Records drawn from a dataset
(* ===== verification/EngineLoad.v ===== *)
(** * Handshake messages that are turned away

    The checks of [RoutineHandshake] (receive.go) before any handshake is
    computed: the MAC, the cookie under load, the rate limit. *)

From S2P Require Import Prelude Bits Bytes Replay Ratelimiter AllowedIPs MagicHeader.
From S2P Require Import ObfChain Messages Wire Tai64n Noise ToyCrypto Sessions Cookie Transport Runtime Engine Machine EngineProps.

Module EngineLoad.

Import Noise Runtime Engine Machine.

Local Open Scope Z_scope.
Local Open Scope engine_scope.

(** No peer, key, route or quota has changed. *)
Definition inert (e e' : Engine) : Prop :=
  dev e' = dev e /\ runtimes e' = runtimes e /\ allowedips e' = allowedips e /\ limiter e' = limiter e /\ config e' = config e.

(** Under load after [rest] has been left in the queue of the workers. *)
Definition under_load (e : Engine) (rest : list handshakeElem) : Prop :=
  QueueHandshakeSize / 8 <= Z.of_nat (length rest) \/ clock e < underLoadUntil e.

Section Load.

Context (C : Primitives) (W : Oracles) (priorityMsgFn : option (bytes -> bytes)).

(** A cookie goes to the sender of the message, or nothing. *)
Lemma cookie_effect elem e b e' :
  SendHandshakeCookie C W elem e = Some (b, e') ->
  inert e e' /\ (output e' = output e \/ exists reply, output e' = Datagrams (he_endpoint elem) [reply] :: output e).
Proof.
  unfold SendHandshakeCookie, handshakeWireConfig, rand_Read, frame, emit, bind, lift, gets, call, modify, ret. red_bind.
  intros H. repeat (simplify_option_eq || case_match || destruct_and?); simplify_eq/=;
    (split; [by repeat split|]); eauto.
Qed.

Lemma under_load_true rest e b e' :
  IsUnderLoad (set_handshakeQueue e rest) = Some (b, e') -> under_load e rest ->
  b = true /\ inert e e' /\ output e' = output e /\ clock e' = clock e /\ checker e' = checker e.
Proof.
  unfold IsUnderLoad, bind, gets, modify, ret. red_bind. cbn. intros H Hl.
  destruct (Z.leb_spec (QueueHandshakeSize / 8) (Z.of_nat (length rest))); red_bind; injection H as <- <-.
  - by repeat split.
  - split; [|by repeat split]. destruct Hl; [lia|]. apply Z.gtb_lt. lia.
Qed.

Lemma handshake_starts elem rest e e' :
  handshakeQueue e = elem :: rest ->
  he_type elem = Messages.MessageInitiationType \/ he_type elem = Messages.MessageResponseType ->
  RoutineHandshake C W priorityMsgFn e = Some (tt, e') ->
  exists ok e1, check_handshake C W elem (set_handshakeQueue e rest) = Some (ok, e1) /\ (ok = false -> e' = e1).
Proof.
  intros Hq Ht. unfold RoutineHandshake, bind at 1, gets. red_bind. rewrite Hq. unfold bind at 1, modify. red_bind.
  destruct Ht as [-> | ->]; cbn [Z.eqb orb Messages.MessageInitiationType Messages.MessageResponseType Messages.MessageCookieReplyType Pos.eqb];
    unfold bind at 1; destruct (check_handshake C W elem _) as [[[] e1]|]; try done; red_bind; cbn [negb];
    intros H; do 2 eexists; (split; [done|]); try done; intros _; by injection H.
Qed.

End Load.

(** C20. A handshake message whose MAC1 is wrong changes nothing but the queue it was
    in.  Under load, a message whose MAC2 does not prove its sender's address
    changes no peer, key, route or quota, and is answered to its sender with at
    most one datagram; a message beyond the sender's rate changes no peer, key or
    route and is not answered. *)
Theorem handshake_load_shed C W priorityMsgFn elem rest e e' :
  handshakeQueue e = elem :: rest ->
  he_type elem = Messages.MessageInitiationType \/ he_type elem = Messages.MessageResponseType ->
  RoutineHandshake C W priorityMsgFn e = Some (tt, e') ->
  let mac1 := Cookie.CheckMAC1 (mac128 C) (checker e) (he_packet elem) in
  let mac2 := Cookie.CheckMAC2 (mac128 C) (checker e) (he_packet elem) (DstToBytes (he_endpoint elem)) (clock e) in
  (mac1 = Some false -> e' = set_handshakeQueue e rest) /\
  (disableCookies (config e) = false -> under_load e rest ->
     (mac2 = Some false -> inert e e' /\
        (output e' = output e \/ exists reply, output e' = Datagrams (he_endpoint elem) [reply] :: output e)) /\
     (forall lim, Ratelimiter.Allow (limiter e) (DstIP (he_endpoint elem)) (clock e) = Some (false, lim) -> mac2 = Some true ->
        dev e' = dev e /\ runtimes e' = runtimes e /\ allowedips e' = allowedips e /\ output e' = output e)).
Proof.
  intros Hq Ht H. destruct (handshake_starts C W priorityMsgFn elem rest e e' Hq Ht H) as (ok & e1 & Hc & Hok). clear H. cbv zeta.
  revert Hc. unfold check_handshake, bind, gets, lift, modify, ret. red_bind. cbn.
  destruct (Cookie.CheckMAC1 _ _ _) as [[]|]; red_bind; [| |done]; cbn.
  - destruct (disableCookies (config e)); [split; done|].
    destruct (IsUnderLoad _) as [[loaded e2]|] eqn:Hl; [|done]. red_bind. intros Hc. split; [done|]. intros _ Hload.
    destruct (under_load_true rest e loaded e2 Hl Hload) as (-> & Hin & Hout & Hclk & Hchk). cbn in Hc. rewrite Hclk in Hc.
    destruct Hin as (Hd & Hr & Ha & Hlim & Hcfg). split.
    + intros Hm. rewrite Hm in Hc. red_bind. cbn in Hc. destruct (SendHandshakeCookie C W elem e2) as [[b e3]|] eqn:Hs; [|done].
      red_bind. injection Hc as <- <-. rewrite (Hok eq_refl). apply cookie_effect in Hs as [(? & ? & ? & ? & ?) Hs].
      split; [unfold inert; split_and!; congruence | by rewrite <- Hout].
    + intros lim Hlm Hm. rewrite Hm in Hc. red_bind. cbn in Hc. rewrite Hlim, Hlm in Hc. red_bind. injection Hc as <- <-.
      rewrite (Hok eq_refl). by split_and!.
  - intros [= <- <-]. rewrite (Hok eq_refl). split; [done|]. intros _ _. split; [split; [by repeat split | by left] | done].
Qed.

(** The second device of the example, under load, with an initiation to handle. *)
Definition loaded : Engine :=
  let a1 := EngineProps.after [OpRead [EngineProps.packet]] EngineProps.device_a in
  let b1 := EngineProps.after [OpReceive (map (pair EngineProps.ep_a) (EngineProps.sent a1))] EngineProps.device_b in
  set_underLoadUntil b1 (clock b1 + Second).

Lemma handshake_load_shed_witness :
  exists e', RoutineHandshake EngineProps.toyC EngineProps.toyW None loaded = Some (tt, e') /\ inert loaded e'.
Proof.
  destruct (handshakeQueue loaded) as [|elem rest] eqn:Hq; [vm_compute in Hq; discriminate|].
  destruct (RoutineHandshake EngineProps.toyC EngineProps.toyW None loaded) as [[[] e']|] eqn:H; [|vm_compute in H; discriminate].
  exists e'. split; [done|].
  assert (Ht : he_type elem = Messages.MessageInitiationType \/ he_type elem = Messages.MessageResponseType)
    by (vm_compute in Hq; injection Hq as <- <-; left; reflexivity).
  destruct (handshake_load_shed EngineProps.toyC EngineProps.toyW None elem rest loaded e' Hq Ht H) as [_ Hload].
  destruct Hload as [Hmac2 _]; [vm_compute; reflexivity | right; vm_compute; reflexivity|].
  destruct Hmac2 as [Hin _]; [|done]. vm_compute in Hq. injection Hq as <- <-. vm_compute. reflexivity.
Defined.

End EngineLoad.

THE TASK
Each entry given above is to be duplicated exactly.

OUTPUT OF THE TASK
(* ===== verification/EngineLoad.v ===== *)
(** * Handshake messages that are turned away

    The checks of [RoutineHandshake] (receive.go) before any handshake is
    computed: the MAC, the cookie under load, the rate limit. *)

From S2P Require Import Prelude Bits Bytes Replay Ratelimiter AllowedIPs MagicHeader.
From S2P Require Import ObfChain Messages Wire Tai64n Noise ToyCrypto Sessions Cookie Transport Runtime Engine Machine EngineProps.

Module EngineLoad.

Import Noise Runtime Engine Machine.

Local Open Scope Z_scope.
Local Open Scope engine_scope.

(** No peer, key, route or quota has changed. *)
Definition inert (e e' : Engine) : Prop :=
  dev e' = dev e /\ runtimes e' = runtimes e /\ allowedips e' = allowedips e /\ limiter e' = limiter e /\ config e' = config e.

(** Under load after [rest] has been left in the queue of the workers. *)
Definition under_load (e : Engine) (rest : list handshakeElem) : Prop :=
  QueueHandshakeSize / 8 <= Z.of_nat (length rest) \/ clock e < underLoadUntil e.

Section Load.

Context (C : Primitives) (W : Oracles) (priorityMsgFn : option (bytes -> bytes)).

(** A cookie goes to the sender of the message, or nothing. *)
Lemma cookie_effect elem e b e' :
  SendHandshakeCookie C W elem e = Some (b, e') ->
  inert e e' /\ (output e' = output e \/ exists reply, output e' = Datagrams (he_endpoint elem) [reply] :: output e).
Proof.
  unfold SendHandshakeCookie, handshakeWireConfig, rand_Read, frame, emit, bind, lift, gets, call, modify, ret. red_bind.
  intros H. repeat (simplify_option_eq || case_match || destruct_and?); simplify_eq/=;
    (split; [by repeat split|]); eauto.
Qed.

Lemma under_load_true rest e b e' :
  IsUnderLoad (set_handshakeQueue e rest) = Some (b, e') -> under_load e rest ->
  b = true /\ inert e e' /\ output e' = output e /\ clock e' = clock e /\ checker e' = checker e.
Proof.
  unfold IsUnderLoad, bind, gets, modify, ret. red_bind. cbn. intros H Hl.
  destruct (Z.leb_spec (QueueHandshakeSize / 8) (Z.of_nat (length rest))); red_bind; injection H as <- <-.
  - by repeat split.
  - split; [|by repeat split]. destruct Hl; [lia|]. apply Z.gtb_lt. lia.
Qed.

Lemma handshake_starts elem rest e e' :
  handshakeQueue e = elem :: rest ->
  he_type elem = Messages.MessageInitiationType \/ he_type elem = Messages.MessageResponseType ->
  RoutineHandshake C W priorityMsgFn e = Some (tt, e') ->
  exists ok e1, check_handshake C W elem (set_handshakeQueue e rest) = Some (ok, e1) /\ (ok = false -> e' = e1).
Proof.
  intros Hq Ht. unfold RoutineHandshake, bind at 1, gets. red_bind. rewrite Hq. unfold bind at 1, modify. red_bind.
  destruct Ht as [-> | ->]; cbn [Z.eqb orb Messages.MessageInitiationType Messages.MessageResponseType Messages.MessageCookieReplyType Pos.eqb];
    unfold bind at 1; destruct (check_handshake C W elem _) as [[[] e1]|]; try done; red_bind; cbn [negb];
    intros H; do 2 eexists; (split; [done|]); try done; intros _; by injection H.
Qed.

End Load.

(** C20. A handshake message whose MAC1 is wrong changes nothing but the queue it was
    in.  Under load, a message whose MAC2 does not prove its sender's address
    changes no peer, key, route or quota, and is answered to its sender with at
    most one datagram; a message beyond the sender's rate changes no peer, key or
    route and is not answered. *)
Theorem handshake_load_shed C W priorityMsgFn elem rest e e' :
  handshakeQueue e = elem :: rest ->
  he_type elem = Messages.MessageInitiationType \/ he_type elem = Messages.MessageResponseType ->
  RoutineHandshake C W priorityMsgFn e = Some (tt, e') ->
  let mac1 := Cookie.CheckMAC1 (mac128 C) (checker e) (he_packet elem) in
  let mac2 := Cookie.CheckMAC2 (mac128 C) (checker e) (he_packet elem) (DstToBytes (he_endpoint elem)) (clock e) in
  (mac1 = Some false -> e' = set_handshakeQueue e rest) /\
  (disableCookies (config e) = false -> under_load e rest ->
     (mac2 = Some false -> inert e e' /\
        (output e' = output e \/ exists reply, output e' = Datagrams (he_endpoint elem) [reply] :: output e)) /\
     (forall lim, Ratelimiter.Allow (limiter e) (DstIP (he_endpoint elem)) (clock e) = Some (false, lim) -> mac2 = Some true ->
        dev e' = dev e /\ runtimes e' = runtimes e /\ allowedips e' = allowedips e /\ output e' = output e)).
Proof.
  intros Hq Ht H. destruct (handshake_starts C W priorityMsgFn elem rest e e' Hq Ht H) as (ok & e1 & Hc & Hok). clear H. cbv zeta.
  revert Hc. unfold check_handshake, bind, gets, lift, modify, ret. red_bind. cbn.
  destruct (Cookie.CheckMAC1 _ _ _) as [[]|]; red_bind; [| |done]; cbn.
  - destruct (disableCookies (config e)); [split; done|].
    destruct (IsUnderLoad _) as [[loaded e2]|] eqn:Hl; [|done]. red_bind. intros Hc. split; [done|]. intros _ Hload.
    destruct (under_load_true rest e loaded e2 Hl Hload) as (-> & Hin & Hout & Hclk & Hchk). cbn in Hc. rewrite Hclk in Hc.
    destruct Hin as (Hd & Hr & Ha & Hlim & Hcfg). split.
    + intros Hm. rewrite Hm in Hc. red_bind. cbn in Hc. destruct (SendHandshakeCookie C W elem e2) as [[b e3]|] eqn:Hs; [|done].
      red_bind. injection Hc as <- <-. rewrite (Hok eq_refl). apply cookie_effect in Hs as [(? & ? & ? & ? & ?) Hs].
      split; [unfold inert; split_and!; congruence | by rewrite <- Hout].
    + intros lim Hlm Hm. rewrite Hm in Hc. red_bind. cbn in Hc. rewrite Hlim, Hlm in Hc. red_bind. injection Hc as <- <-.
      rewrite (Hok eq_refl). by split_and!.
  - intros [= <- <-]. rewrite (Hok eq_refl). split; [done|]. intros _ _. split; [split; [by repeat split | by left] | done].
Qed.

(** The second device of the example, under load, with an initiation to handle. *)
Definition loaded : Engine :=
  let a1 := EngineProps.after [OpRead [EngineProps.packet]] EngineProps.device_a in
  let b1 := EngineProps.after [OpReceive (map (pair EngineProps.ep_a) (EngineProps.sent a1))] EngineProps.device_b in
  set_underLoadUntil b1 (clock b1 + Second).

Lemma handshake_load_shed_witness :
  exists e', RoutineHandshake EngineProps.toyC EngineProps.toyW None loaded = Some (tt, e') /\ inert loaded e'.
Proof.
  destruct (handshakeQueue loaded) as [|elem rest] eqn:Hq; [vm_compute in Hq; discriminate|].
  destruct (RoutineHandshake EngineProps.toyC EngineProps.toyW None loaded) as [[[] e']|] eqn:H; [|vm_compute in H; discriminate].
  exists e'. split; [done|].
  assert (Ht : he_type elem = Messages.MessageInitiationType \/ he_type elem = Messages.MessageResponseType)
    by (vm_compute in Hq; injection Hq as <- <-; left; reflexivity).
  destruct (handshake_load_shed EngineProps.toyC EngineProps.toyW None elem rest loaded e' Hq Ht H) as [_ Hload].
  destruct Hload as [Hmac2 _]; [vm_compute; reflexivity | right; vm_compute; reflexivity|].
  destruct Hmac2 as [Hin _]; [|done]. vm_compute in Hq. injection Hq as <- <-. vm_compute. reflexivity.
Defined.

End EngineLoad.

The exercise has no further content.